Vooral het mbo voert die druk op. De Moio-studenten die voor Bussemaker het onderzoek naar een beter mbo uitvoerden, kregen van leidinggevenden op een regionaal opleidingscentrum (ROC) tot twee keer toe te horen: ‘Het mbo is een leverancier van het bedrijfsleven.’ Als dat de rol van het mbo is, dan is het diploma het bewijs dat de school je in passende vorm heeft aangeleverd voor het arbeidsproces, meent Lecina. De auteurs van de nota voor Bussemaker concludeerden: ‘Zo worden we arbeidszombies.
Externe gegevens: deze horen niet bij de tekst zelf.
(* ===== verification/CliEditor.v ===== *)
(** * Editing in an external editor ([apps/cli/src/edit.rs], [client/editor.rs])

    The restricted temporary file a note is edited in, the editor process, and the
    service around them.  The temporary file is on the disk of [Files.v]; what an
    editor does to the disk is a parameter.  A computation of this file can also
    panic ([EditBuffer.v]), which unwinds and drops the guard as an error does. *)

From stdpp Require Import options.
From stdpp Require Import gmap.
From S2P Require Import Prelude Text Time Protocol StorageModels Storage CoreErrors Env Queue Crypto Note Vault Search Conflict.
From S2P Require Import Files CliSession VaultFiles EditBuffer CliNotes CliNotesFacts CliAuth CliAuthFacts CliLink CliLinkFacts.

(** How a command can end early. *)
Inductive Abort : Type :=
| Fails (e : CliError)
| Panics.

Record TempFileGuard : Type := mkTempFileGuard {
  tg_path : path;
  tg_is_ram_backed : bool
}.

(** [std::env::temp_dir()], [PathBuf::from] of a directory name, and the process
    [sh -c '<command> "$@"' -- <file>]: what it leaves on the disk, and whether it
    exits with success, with its status as text, or cannot be started. *)
Class EditorLib (DB : Type) : Type := {
  env_temp_dir : path;
  path_of : string -> path;
  editor_process : string -> path -> Disk DB -> Result (bool * string) string * Disk DB
}.

Section editor.
Context {DB : Type} `{LocalStorage DB} `{!Env} `{CliLib DB} `{JournalLib} `{!VaultFileLib DB} `{!EditorLib DB}.
Context `{CryptoLib} `{NoteLib} `{SearchLib} `{KdfLib}.
Abbreviation Cli A := (M (Local (World DB)) CliError A).
Abbreviation Run A := (M (Local (World DB)) Abort A).

Definition cli {A} (m : Cli A) : Run A := map_err Fails m.

(** ** The temporary file *)

Definition EDITS : string := "zk-note-edits".
Definition SHM : path := ["dev"; "shm"].

Definition resolve_temp_directory : Cli (path * bool) :=
  shm ← is_dir SHM;
  if (shm : bool) then mret (SHM ++ [EDITS], true)
  else
    match env_var "XDG_RUNTIME_DIR" with
    | Some runtime_dir =>
        let p := path_of runtime_dir in
        d ← is_dir p;
        mret (if (d : bool) then (p ++ [EDITS], true) else (env_temp_dir ++ [EDITS], false))
    | None => mret (env_temp_dir ++ [EDITS], false)
    end.

Definition temp_text (what : string) (p : path) (e : IoError) : CliError :=
  Io ("failed to " +:+ what +:+ " " +:+ path_display p +:+ ": " +:+ IoError_display e).

Definition temp_name (prefix id : string) : string := prefix +:+ "-" +:+ id +:+ ".md".

Definition TempFileGuard_create (prefix initial_content : string) : Cli TempFileGuard :=
  place ← resolve_temp_directory;
  let '(temp_dir, is_ram_backed) := place in
  _ ← io_as (temp_text "create temp directory" temp_dir) (fs_create_dir_all temp_dir);
  id ← new_uuid;
  let file_path := temp_dir ++ [temp_name prefix id] in
  _ ← io_as (temp_text "create secure temp file" file_path) (fs_create_new file_path);
  _ ← io_as (temp_text "write initial temp content to" file_path) (fs_write_all file_path (Bytes initial_content));
  _ ← io_as (temp_text "flush temp content to" file_path) (fs_sync file_path);
  mret (mkTempFileGuard file_path is_ram_backed).

(** Opening an existing file, and reading it to its end. *)
Definition guard_read_bytes (guard : TempFileGuard) : Cli string :=
  _ ← io_as (temp_text "open temp file" (tg_path guard)) (fs_open_write (tg_path guard));
  read_bytes (temp_text "read temp file" (tg_path guard)) (tg_path guard).

(** The zeroes go out in portions of 4096 bytes; a failed write leaves any part. *)
Definition overwrite_with_zeroes (p : path) : Cli unit :=
  len ← attempt (io (fs_len p));
  match len with
  | Ok len =>
      if (0 <? len)%nat then
        opened ← attempt (io (fs_open_write p));
        match opened with
        | Ok _ =>
            _ ← ignore (io (fs_write_all p (Bytes (zeroes len))));
            ignore (io (fs_sync p))
        | Err _ => mret tt
        end
      else mret tt
  | Err _ => mret tt
  end.
Definition secure_wipe_and_remove (p : path) : Cli unit :=
  present ← exists_path p;
  if negb present then mret tt
  else
    _ ← overwrite_with_zeroes p;
    ignore (io (fs_remove_file p)).

(** A guard and the work under it: it is wiped when the work is done, by
    [cleanup], or when the work fails or panics, by [drop]. *)
Definition with_temp_file {A} (prefix content : string) (work : TempFileGuard -> Run A) : Run A :=
  guard ← cli (TempFileGuard_create prefix content);
  r ← attempt (work guard);
  _ ← cli (secure_wipe_and_remove (tg_path guard));
  lift_result r.

(** ** The editor *)

(** [$VISUAL], then [$EDITOR], unless one is given. *)
Definition editor_command (custom : option string) : string :=
  match custom with
  | Some e => e
  | None =>
      match env_var "VISUAL" with
      | Some e => e
      | None => match env_var "EDITOR" with Some e => e | None => "nano" end
      end
  end.

Definition launch (editor_cmd : string) (p : path) : Cli (Result (bool * string) string) :=
  fun l => let '(r, d) := editor_process editor_cmd p (l_disk l) in (Ok r, set_store (now_disk d (l_store l)) l).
Echt: wij hebben zoveel meer potentie dan grondstof.’
Lecina: ‘Zo raak, wat ze hier schreven! Jongeren die afwijken, die ondernemend zijn, creatief, dromerig, rebels of tegendraads, krijgen het lastig op het mbo, maar dat komt doordat het ze lastig wordt gemaakt. Een meisje als Eva mocht niet wat ze goed kon en moest wat ze niet goed kon: doen wat haar gezegd wordt. Het mbo strafte haar nieuwsgierigheid elke keer weer af. Ze mocht niet tekenen, ze mocht niet praten, ze mocht geen vragen stellen, ze moest erbij zitten als een bevroren garnaal. Al met al zouden ze haar alleen op die school hebben kunnen houden als ze haar persoonlijkheid hadden gebroken.’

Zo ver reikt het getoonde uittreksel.